I made a personal comparison of OCR technologies (Tesseract, ABBYY, and Adobe) in late 2022 or early 2023 across various files, layouts, and image qualities (before this bug), and ABBYY was the clear winner, even within DEVONthink. I have not tried Tesseract again, but I have a hunch that just about any currently updated OCR technology will work with better compatibility than ABBYY in DEVONthink until this bug is reproduced, acknowledged, and fixed. Until then, I will have to advise people to just purchase the base tier of DEVONthink since the distinguishing feature in Pro (OCR) is no longer functioning properly.

I just gave a presentation promoting DEVONthink to a doctoral cohort this week as part of an ideal research workflow, but I now have to avoid demoing OCR functionality within DEVONthink in favor of working solutions. Hopefully, this will get resolved soon!

Glad to hear that ABBYY sits at the top.

I think that there are many use cases for the in-built OCR that serve folks just fine (OCRing scanned receipts, bank statements, etc for search purposes). You (and I) have bespoke PDF requirements, work intensively with text to produce professional outputs, and so need high levels of accuracy. We are no stranger to software workaround to get to our desires workflows and outputs. Despite my grumble note above (directed more at the inherent problems of PDF rather than at DT’s ABBYY implementation), I would still wholeheartedly recommend the Pro Edition to my doctoral students. There are other distinguishing features, too, that may be critical for ‘pro’ workflows: see DEVONThink standard vs DEVONThink Pro - #7 by pete31; and here DEVONtechnologies | DEVONthink Editions

As they say, YMMV :slight_smile:

3 Likes

Pro offers more than just OCR (and this list will grow in the future):

I’m aware, but OCR has been at the top of the added feature list for most of whom I interact with in the field of research.
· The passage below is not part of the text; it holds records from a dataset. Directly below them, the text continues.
(* ===== verification/Fileshare.v ===== *)
(** * Fileshare: the event manager, its notifications and the file sharing service

    Models [fileshare/event_manager.go], [notification_manager.go], [peers.go] and
    [server.go]: the live state of the transfers, driven by the events of libdrop,
    the progress of the transfers to their subscribers, accepting transfers, and the
    requests of the service.

    The manager's state is [EventManager].  A progress channel is a number, and what
    is sent on a channel and its closing is recorded in [em_sent]; a subscriber reads
    its channel until it is closed ([startTransferStatusStream]).  The rest of the
    world (storage, libdrop, the mesh service, file system, user, notifier, the
    stream to the client) is class [FileshareEnv]. *)

From stdpp Require Import base option list strings pretty gmap sorting.
From Stdlib Require Import ZArith Lia Floats.SpecFloat.
From S2P Require Import Prelude GoLib Mesh MeshnetServer MeshnetPeers Transfers.

Open Scope Z_scope.
Open Scope go_scope.

Definition ErrTransferNotFound : string := "transfer not found".
Definition ErrFileNotFound : string := "file not found".
Definition ErrTransferAlreadyAccepted : string := "can't accept already accepted transfer".
Definition ErrTransferAcceptOutgoing : string := "can't accept outgoing transfer".
Definition ErrSizeLimitExceeded : string := "provided size limit exceeded".
Definition ErrAcceptDirNotFound : string := "accept directory not found".
Definition ErrAcceptDirIsASymlink : string := "accept directory is a symlink".
Definition ErrAcceptDirIsNotADirectory : string := "accept directory is not a directory".
Definition ErrNoPermissionsToAcceptDirectory : string := "no permissions to accept directory".
Definition ErrNotificationsAlreadyEnabled : string := "notifications already enabled".
Definition ErrNotificationsAlreadyDisabled : string := "notifications already disabled".
Definition ErrTransferCanceledByPeer : string := "transfer has been canceled by peer".
Definition ErrTransferCanceledByUs : string := "transfer has been canceled by us".

(** ** The state *)

Record LiveFile : Type := mkLiveFile {
  lf_ID : string;
  lf_FullPath : string;
  lf_Size : Z;
  lf_Transferred : Z;
  lf_Finished : bool
}.
#[export] Instance LiveFile_eta : EtaExpand LiveFile := fun f =>
  mkLiveFile (lf_ID f) (lf_FullPath f) (lf_Size f) (lf_Transferred f) (lf_Finished f).

Record LiveTransfer : Type := mkLiveTransfer {
  lt_ID : string;
  lt_Direction : Direction;
  lt_TotalSize : Z;
  lt_TotalTransferred : Z;
  lt_Files : gmap string LiveFile
}.
#[export] Instance LiveTransfer_eta : EtaExpand LiveTransfer := fun t =>
  mkLiveTransfer (lt_ID t) (lt_Direction t) (lt_TotalSize t) (lt_TotalTransferred t) (lt_Files t).

Record TransferProgressInfo : Type := mkProgress {
  pi_TransferID : string;
  pi_Transferred : Z;
  pi_Status : Status
}.

(** A message on a channel, or [None] for its closing. *)
Definition ChanEvent : Type := nat * option TransferProgressInfo.

(** The notifications shown, by their numbers. *)
Record NotificationManager : Type := mkNotificationManager {
  nm_downloadedFiles : gmap Z string;
  nm_transfers : gmap Z string;
  nm_defaultDownloadDir : string
}.
#[export] Instance NotificationManager_eta : EtaExpand NotificationManager := fun n =>
  mkNotificationManager (nm_downloadedFiles n) (nm_transfers n) (nm_defaultDownloadDir n).

Record EventManager (E : Type) : Type := mkEventManager {
  em_liveTransfers : gmap string LiveTransfer;
  em_transferSubscriptions : gmap string nat;
  em_notificationManager : option NotificationManager;
  em_defaultDownloadDir : string;
  em_nextChan : nat;
  em_sent : list ChanEvent;
  em_env : E
}.
Arguments mkEventManager {E} _ _ _ _ _ _ _.
Arguments em_liveTransfers {E} _.
Arguments em_transferSubscriptions {E} _.
Arguments em_notificationManager {E} _.
Arguments em_defaultDownloadDir {E} _.
Arguments em_nextChan {E} _.
Arguments em_sent {E} _.
Arguments em_env {E} _.
#[export] Instance EventManager_eta {E} : EtaExpand (EventManager E) := fun m =>
  mkEventManager (em_liveTransfers m) (em_transferSubscriptions m) (em_notificationManager m)
    (em_defaultDownloadDir m) (em_nextChan m) (em_sent m) (em_env m).

Definition NewEventManager {E} (env : E) (defaultDownloadDir : string) : EventManager E :=
  mkEventManager ∅ ∅ None defaultDownloadDir 0 [] env.

(** ** The environment *)

(** [fs.FileInfo]: symbolic link, directory, permission bits, owner and group when
    [Sys] is a [Stat_t]. *)
Record FileInfo : Type := mkFileInfo {
  fi_Symlink : bool;
  fi_IsDir : bool;
  fi_Perm : Z;
  fi_Stat : option (Z * Z)
}.

Inductive FsServiceError : Type := MESH_NOT_ENABLED | INTERNAL_FAILURE.
Inductive FsErrorCode : Type :=
| LIB_FAILURE | TRANSFER_NOT_FOUND | INVALID_PEER | FILE_NOT_FOUND | ACCEPT_ALL_FILES_FAILED | ACCEPT_OUTGOING
| ALREADY_ACCEPTED | FILE_INVALIDATED | TRANSFER_INVALIDATED | TOO_MANY_FILES | DIRECTORY_TOO_DEEP
| SENDING_NOT_ALLOWED | PEER_DISCONNECTED | FILE_NOT_IN_PROGRESS | TRANSFER_NOT_CREATED | NOT_ENOUGH_SPACE
| ACCEPT_DIR_NOT_FOUND | ACCEPT_DIR_IS_A_SYMLINK | ACCEPT_DIR_IS_NOT_A_DIRECTORY | NO_FILES
| ACCEPT_DIR_NO_PERMISSIONS | PURGE_FAILURE.
(** [pb.Error]. *)
Inductive FsError : Type := FsEmpty | FsService (c : FsServiceError) | FsFileshare (c : FsErrorCode).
It’s a shame that when one opens or shares a file OCRd by DEVONthink with anyone else, it can’t be read and used correctly. Highlighting gets all messed up, text-to-speech breaks, copying and pasting text from the file gets all jumbled, search-ability breaks, etc. This is a huge issue. I can’t understand why you don’t seem to see that. It only takes a short sentence to acknowledge an issue, or else seek clarification if it is not seen, to reproduce it.

The whole point of PDF (Portable Document Format) is to be a highly sharable, compatible file format, that preserves the content of a document in a consistent way for sharing.

Adobe and ABBYY Finereader are pretty closely tied now. Just not in DEVONthink now that it is broken/retrograded.

As true as that is, it’s not related to OCR. A PDF containing only an image, like what a scanner usually delivers, is highly sharable, compatible, and preserves its content. Which just is not text, but an image. Only pixels, no text at all.
OCR creates an invisible text layer (which should contain what you probably refer to as „the content“) and adds that to the PDF. But it is still PDF, namely a sequence of instructions telling the PDF interpreter what it should draw where.
Creating that text layer is not easy. It should correspond with the image, which is easy, if the same font is used as in the original. But how would software determine that? Or what should it do if said original font is not locally available?
How should the software interpret columns? In a text, it should go from the first column‘s top left (in an LTR environment) to its bottom right and then begin with the top left of the second column.
That’s what Abbyy does in DT, and it drives me crazy when applied to invoices or account statements – those look like columns, but they’re tables and meant to be processed from left to right, not top to bottom.

And so on. Frustration is understandable, but sometimes expectations for/at/in/of OCR are just too high.